# WHAT YOU SHOULD DO
The answer must be a single number: how many lines below contain "notes".

# Stored data

Definition validate_exercise (r : GameDayExercise) : outcome unit :=
  require (negb (completed_at r <? started_at r))
    (ValidationError "game day completion cannot precede start") ;~
  require (negb (passed r &&
      (negb (simulated_site_failure r) || negb (chain_verified r) || negb (checkpoint_verified r) ||
       negb (trust_anchor_verified r) || negb (object_store_verified r) ||
       negb (uncertain_actions_reconciled r) || negb (recovery_gap_reconciled r) ||
       negb (durable_catalog_verified r) || negb (blind_replay_count r =? 0))))
    (ValidationError "passing game day requires durable verified recovery with gap reconciliation and no blind replay").

Definition create (r : GameDayExercise) : outcome GameDayExercise :=
  tenant_id' <~ NonBlankStr "tenant_id" (tenant_id r) ;;
  profile_id' <~ NonBlankStr "profile_id" (profile_id r) ;;
  require (1 <=? profile_revision r) (ValidationError "profile_revision") ;~
  require (float_leb (float_of_int 0) (achieved_rpo_seconds r)) (ValidationError "achieved_rpo_seconds") ;~
  require (float_leb (float_of_int 0) (achieved_rto_seconds r)) (ValidationError "achieved_rto_seconds") ;~
  require (0 <=? blind_replay_count r) (ValidationError "blind_replay_count") ;~
  notes' <~ map_o (NonBlankStr "notes") (notes r) ;;
  let r := {| exercise_id := exercise_id r; tenant_id := tenant_id';
            profile_id := profile_id'; profile_revision := profile_revision r;
            backup_id := backup_id r; restore_id := restore_id r;
            started_at := started_at r; completed_at := completed_at r;
            simulated_site_failure := simulated_site_failure r;
            achieved_rpo_seconds := achieved_rpo_seconds r;
            achieved_rto_seconds := achieved_rto_seconds r;
            chain_verified := chain_verified r;
            checkpoint_verified := checkpoint_verified r;
            trust_anchor_verified := trust_anchor_verified r;
            object_store_verified := object_store_verified r;
            uncertain_actions_reconciled := uncertain_actions_reconciled r;
            recovery_gap_reconciled := recovery_gap_reconciled r;
            durable_catalog_verified := durable_catalog_verified r;
            blind_replay_count := blind_replay_count r; passed := passed r;
            notes := notes' |} in
  validate_exercise r ;~
  Ok r.

End GameDayExercise.
Abbreviation GameDayExercise := GameDayExercise.GameDayExercise.

Module RecoveryAuditEvent.
Record RecoveryAuditEvent : Type := {
  event_id : UUID;
  tenant_id : string;
  event_type : RecoveryAuditEventType;
  actor : ActorRef;
  occurred_at : datetime;
  target_id : string;
  reason : string;
  ticket_reference : option string;
  attributes : list (string * string);
}.

#[global] Instance RecoveryAuditEvent_eq_dec : EqDecision RecoveryAuditEvent.
Proof. solve_decision. Defined.

Definition create (r : RecoveryAuditEvent) : outcome RecoveryAuditEvent :=
  tenant_id' <~ NonBlankStr "tenant_id" (tenant_id r) ;;
  target_id' <~ NonBlankStr "target_id" (target_id r) ;;
  reason' <~ NonBlankStr "reason" (reason r) ;;
  ticket_reference' <~ optional (NonBlankStr "ticket_reference") (ticket_reference r) ;;
  let r := {| event_id := event_id r; tenant_id := tenant_id'; event_type := event_type r;
            actor := actor r; occurred_at := occurred_at r; target_id := target_id';
            reason := reason'; ticket_reference := ticket_reference';
            attributes := attributes r |} in
  Ok r.
(* ===== verification/RecoveryProofs.v ===== *)
(** * Disaster recovery: what it promises

    [Module ScanProofs]: what a verified integrity scan attests.  [Module RecoverySpec]
    is the abstract machine of the store, [Module RecoveryRefinement] shows that every
    locked section of every operation makes at most one of its changes, and so that
    every interleaving of the operations is a run of the machine. *)

From S2P Require Import Prelude Canonical Contracts Tenancy Host Attestations RecoveryContracts Durations Effects Threads Recovery TenantProofs.

Module ScanProofs.
Import Recovery.Integrity.

(** ** [{item.component: item for item in items}] *)
Section ByComponent.
Context {A : Type} (f : A -> RecoveryComponent).

Lemma by_component_snoc l x : by_component f (l ++ [x]) = dict_set (f x) x (by_component f l).
Proof. unfold by_component. by rewrite fold_left_app. Qed.

Lemma by_component_keys l c : c ∈ dict_keys (by_component f l) <-> c ∈ map f l.
Proof.
  induction l as [|x l IH] using rev_ind; [done|].
  rewrite by_component_snoc, dict_keys_set, map_app, elem_of_app, <- IH. cbn. unfold dict_has.
  destruct (dict_get (f x) (by_component f l)) eqn:E; [|set_solver].
  assert (f x ∈ dict_keys (by_component f l)); [|set_solver].
  destruct (decide (f x ∈ dict_keys (by_component f l))) as [|Hn]; [done|].
  apply dict_get_None in Hn. congruence.
Qed.

Lemma length_dict_set {V} (k : RecoveryComponent) (v : V) d :
  length (dict_set k v d) = if dict_has k d then length d else S (length d).
Proof.
  unfold dict_has. induction d as [|[k' v'] d IH]; simpl; [done|]. case_decide; [done|]. simpl. rewrite IH.
  by destruct (dict_get k d).
Qed.

Lemma by_component_length l :
  (length (by_component f l) <= length l)%nat /\
  (length (by_component f l) = length l -> NoDup (map f l)).
Proof.
  induction l as [|x l [IH1 IH2]] using rev_ind; [split; [done|constructor]|].
  rewrite by_component_snoc, length_dict_set, length_app, map_app. cbn. unfold dict_has.
  destruct (dict_get (f x) (by_component f l)) eqn:E; [split; lia|]. split; [lia|]. intros Hl.
  apply NoDup_app. split; [apply IH2; lia|]. split; [|apply NoDup_singleton].
  intros c Hc. rewrite <- by_component_keys in Hc. apply dict_get_None in E. set_solver.
Qed.

Lemma by_component_NoDup l : NoDup (map f l) -> by_component f l = map (fun x => (f x, x)) l.
Proof.
  induction l as [|x l IH] using rev_ind; [done|]. rewrite by_component_snoc, !map_app.
  intros (Hl & Hd & _)%NoDup_app. rewrite IH by done. cbn.
  assert (Hn : f x ∉ map f l) by (intros Hin; apply (Hd _ Hin); cbn; left). clear IH Hl Hd.
  induction l as [|y l IH]; [done|]. cbn in *. rewrite decide_False by set_solver. f_equal.
  apply IH. set_solver.
Qed.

# REPLY TO THE TASK
2